=== What to do ===
Work out how many lines in the data hold the string "uplinks". Reply with only that number.

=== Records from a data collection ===
╭──

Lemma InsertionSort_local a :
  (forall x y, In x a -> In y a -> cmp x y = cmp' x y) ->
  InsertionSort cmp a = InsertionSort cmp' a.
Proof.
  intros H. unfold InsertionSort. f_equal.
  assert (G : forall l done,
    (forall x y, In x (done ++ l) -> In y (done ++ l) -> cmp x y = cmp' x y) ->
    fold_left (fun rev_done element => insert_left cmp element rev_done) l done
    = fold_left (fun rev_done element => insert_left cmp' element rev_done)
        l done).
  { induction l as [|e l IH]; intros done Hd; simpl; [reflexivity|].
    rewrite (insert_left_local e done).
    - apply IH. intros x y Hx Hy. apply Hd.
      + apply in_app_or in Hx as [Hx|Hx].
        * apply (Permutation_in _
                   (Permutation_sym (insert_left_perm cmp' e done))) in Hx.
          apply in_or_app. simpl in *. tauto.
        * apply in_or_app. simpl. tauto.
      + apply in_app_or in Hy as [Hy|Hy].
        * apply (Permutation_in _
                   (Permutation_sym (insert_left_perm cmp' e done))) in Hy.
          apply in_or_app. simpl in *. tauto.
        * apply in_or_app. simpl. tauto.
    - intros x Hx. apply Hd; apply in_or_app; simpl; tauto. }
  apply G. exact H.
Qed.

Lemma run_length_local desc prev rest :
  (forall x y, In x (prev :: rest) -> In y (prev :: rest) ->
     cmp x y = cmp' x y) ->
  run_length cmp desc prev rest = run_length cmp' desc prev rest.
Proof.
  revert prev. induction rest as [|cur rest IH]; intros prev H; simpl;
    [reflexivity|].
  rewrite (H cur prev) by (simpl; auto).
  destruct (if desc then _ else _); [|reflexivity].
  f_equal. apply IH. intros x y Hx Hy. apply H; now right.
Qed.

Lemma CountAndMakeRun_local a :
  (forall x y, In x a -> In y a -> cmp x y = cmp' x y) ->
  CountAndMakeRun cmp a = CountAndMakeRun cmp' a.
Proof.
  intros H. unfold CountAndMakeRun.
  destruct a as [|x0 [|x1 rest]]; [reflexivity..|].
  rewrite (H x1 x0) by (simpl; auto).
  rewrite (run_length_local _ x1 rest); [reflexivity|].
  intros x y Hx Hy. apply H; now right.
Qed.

╰──
╭──

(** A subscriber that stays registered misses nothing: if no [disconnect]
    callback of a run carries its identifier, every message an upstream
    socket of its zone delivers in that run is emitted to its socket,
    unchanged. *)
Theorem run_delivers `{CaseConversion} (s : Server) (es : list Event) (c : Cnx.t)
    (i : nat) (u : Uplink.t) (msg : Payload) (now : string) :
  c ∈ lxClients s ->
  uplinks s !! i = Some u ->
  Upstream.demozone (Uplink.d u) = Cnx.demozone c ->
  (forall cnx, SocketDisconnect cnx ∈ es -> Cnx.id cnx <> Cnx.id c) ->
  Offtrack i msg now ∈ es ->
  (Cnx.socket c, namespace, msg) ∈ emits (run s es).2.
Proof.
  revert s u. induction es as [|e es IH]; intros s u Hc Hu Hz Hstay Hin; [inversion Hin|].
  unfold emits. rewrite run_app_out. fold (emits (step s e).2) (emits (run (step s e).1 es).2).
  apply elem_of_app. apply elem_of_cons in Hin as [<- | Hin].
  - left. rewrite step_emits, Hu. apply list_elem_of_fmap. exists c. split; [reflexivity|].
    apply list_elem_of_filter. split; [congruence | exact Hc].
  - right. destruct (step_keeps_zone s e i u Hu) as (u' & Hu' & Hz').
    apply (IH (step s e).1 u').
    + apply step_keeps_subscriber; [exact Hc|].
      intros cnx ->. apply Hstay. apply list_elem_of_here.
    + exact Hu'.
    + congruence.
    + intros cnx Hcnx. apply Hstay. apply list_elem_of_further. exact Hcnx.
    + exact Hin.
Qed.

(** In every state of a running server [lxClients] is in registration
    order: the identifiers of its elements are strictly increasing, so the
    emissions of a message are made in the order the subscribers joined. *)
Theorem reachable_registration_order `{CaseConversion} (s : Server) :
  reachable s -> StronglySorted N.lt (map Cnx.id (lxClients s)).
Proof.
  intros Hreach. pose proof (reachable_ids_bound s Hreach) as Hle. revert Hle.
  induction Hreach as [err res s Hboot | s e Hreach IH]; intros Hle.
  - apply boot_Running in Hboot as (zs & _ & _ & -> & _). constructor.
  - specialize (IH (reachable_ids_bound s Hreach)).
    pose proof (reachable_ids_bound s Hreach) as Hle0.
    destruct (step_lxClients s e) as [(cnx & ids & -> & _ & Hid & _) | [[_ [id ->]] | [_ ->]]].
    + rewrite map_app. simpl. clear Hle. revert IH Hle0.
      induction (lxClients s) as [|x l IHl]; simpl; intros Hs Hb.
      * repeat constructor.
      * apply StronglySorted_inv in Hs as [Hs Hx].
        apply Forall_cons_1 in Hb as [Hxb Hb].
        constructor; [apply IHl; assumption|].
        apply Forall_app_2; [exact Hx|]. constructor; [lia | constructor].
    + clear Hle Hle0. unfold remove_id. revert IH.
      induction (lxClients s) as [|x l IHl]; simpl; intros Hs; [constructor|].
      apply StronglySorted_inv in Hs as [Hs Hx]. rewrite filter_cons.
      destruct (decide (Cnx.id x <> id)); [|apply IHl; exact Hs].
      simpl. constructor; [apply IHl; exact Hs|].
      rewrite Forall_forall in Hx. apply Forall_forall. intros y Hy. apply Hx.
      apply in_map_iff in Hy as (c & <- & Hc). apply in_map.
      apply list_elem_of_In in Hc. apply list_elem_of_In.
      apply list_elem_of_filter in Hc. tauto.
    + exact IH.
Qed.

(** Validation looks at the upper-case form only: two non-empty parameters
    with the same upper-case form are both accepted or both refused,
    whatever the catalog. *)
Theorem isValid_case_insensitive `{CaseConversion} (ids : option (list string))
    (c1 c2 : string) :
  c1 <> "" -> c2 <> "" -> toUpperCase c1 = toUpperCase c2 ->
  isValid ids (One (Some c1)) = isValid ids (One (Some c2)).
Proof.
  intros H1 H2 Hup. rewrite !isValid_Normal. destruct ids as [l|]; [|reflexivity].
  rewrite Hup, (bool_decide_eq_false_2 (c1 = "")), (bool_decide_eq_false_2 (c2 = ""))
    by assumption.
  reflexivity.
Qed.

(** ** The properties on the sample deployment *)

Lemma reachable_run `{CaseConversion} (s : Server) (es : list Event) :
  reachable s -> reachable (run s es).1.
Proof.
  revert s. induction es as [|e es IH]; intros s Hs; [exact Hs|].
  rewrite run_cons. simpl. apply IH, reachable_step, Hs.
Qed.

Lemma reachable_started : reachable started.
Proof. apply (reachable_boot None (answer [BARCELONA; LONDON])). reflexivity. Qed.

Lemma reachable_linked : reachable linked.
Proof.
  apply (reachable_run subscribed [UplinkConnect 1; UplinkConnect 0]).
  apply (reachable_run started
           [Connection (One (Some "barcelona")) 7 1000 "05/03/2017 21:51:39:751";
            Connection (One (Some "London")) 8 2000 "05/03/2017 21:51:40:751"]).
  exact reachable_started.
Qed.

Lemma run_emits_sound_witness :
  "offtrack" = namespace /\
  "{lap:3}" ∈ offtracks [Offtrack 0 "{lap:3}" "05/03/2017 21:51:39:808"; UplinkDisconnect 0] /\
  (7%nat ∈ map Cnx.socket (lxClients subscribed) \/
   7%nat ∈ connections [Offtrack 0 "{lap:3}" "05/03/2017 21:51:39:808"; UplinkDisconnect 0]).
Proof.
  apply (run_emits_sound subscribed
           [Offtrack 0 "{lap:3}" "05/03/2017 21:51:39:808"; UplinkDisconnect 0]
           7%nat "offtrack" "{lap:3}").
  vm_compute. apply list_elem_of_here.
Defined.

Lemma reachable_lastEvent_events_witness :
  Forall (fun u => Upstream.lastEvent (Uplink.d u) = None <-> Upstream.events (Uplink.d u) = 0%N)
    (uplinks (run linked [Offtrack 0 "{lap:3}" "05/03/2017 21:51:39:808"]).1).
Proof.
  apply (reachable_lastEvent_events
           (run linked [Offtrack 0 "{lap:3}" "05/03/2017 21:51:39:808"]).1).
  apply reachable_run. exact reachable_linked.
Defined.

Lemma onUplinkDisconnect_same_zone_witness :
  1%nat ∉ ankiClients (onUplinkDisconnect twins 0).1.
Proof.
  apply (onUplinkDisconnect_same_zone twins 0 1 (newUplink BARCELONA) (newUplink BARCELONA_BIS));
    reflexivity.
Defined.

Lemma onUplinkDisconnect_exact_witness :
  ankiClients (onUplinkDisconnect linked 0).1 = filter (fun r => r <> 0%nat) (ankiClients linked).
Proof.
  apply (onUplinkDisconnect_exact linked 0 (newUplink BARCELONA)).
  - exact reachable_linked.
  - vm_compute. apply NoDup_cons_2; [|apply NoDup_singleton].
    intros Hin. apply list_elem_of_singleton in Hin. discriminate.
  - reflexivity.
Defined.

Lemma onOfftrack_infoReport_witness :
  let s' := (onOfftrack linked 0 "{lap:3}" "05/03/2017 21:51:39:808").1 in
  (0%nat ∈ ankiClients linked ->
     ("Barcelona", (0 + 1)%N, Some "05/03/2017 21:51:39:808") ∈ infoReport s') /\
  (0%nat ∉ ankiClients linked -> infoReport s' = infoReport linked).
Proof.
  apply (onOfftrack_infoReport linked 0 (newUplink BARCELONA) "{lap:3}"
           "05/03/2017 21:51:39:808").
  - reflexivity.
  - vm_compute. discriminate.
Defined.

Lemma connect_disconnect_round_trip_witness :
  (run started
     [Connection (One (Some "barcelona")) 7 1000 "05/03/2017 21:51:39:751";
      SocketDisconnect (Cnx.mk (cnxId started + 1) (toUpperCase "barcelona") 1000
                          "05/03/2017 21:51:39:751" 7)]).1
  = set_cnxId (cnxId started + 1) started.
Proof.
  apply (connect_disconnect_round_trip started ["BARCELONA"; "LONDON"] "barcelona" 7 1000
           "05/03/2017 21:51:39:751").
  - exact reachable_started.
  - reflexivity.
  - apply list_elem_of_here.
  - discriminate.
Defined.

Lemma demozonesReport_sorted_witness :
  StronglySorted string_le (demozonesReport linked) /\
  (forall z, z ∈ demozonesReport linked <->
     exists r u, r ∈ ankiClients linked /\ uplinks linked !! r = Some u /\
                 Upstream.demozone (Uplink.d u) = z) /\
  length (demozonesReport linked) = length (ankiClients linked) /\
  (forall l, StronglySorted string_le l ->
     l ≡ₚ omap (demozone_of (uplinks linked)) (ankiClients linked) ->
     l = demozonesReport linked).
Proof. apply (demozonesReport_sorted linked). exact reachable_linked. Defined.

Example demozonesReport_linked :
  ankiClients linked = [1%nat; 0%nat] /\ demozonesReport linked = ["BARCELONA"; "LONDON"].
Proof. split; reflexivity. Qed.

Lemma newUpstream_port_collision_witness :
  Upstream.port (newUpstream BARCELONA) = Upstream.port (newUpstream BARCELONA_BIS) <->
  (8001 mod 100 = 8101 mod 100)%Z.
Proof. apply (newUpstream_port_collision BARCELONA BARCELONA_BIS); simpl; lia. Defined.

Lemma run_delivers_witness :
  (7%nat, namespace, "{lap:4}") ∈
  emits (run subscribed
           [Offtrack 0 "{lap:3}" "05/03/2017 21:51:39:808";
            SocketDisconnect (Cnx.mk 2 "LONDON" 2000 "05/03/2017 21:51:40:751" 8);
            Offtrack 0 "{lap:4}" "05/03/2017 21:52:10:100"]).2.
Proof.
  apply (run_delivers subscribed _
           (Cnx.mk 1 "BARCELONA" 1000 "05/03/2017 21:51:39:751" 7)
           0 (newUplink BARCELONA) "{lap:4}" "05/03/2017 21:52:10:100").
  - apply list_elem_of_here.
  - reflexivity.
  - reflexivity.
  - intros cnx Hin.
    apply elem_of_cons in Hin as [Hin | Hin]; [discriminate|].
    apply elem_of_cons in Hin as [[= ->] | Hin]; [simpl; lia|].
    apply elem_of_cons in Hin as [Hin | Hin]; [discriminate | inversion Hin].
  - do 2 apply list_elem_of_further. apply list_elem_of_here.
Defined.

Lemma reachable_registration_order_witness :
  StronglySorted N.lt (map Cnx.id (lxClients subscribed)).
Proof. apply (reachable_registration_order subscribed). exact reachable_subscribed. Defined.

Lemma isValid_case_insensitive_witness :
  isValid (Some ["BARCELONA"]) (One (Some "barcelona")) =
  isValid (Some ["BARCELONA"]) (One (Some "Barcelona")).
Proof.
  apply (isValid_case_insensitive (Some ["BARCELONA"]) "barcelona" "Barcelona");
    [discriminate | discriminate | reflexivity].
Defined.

╰──

=== Reply ===
4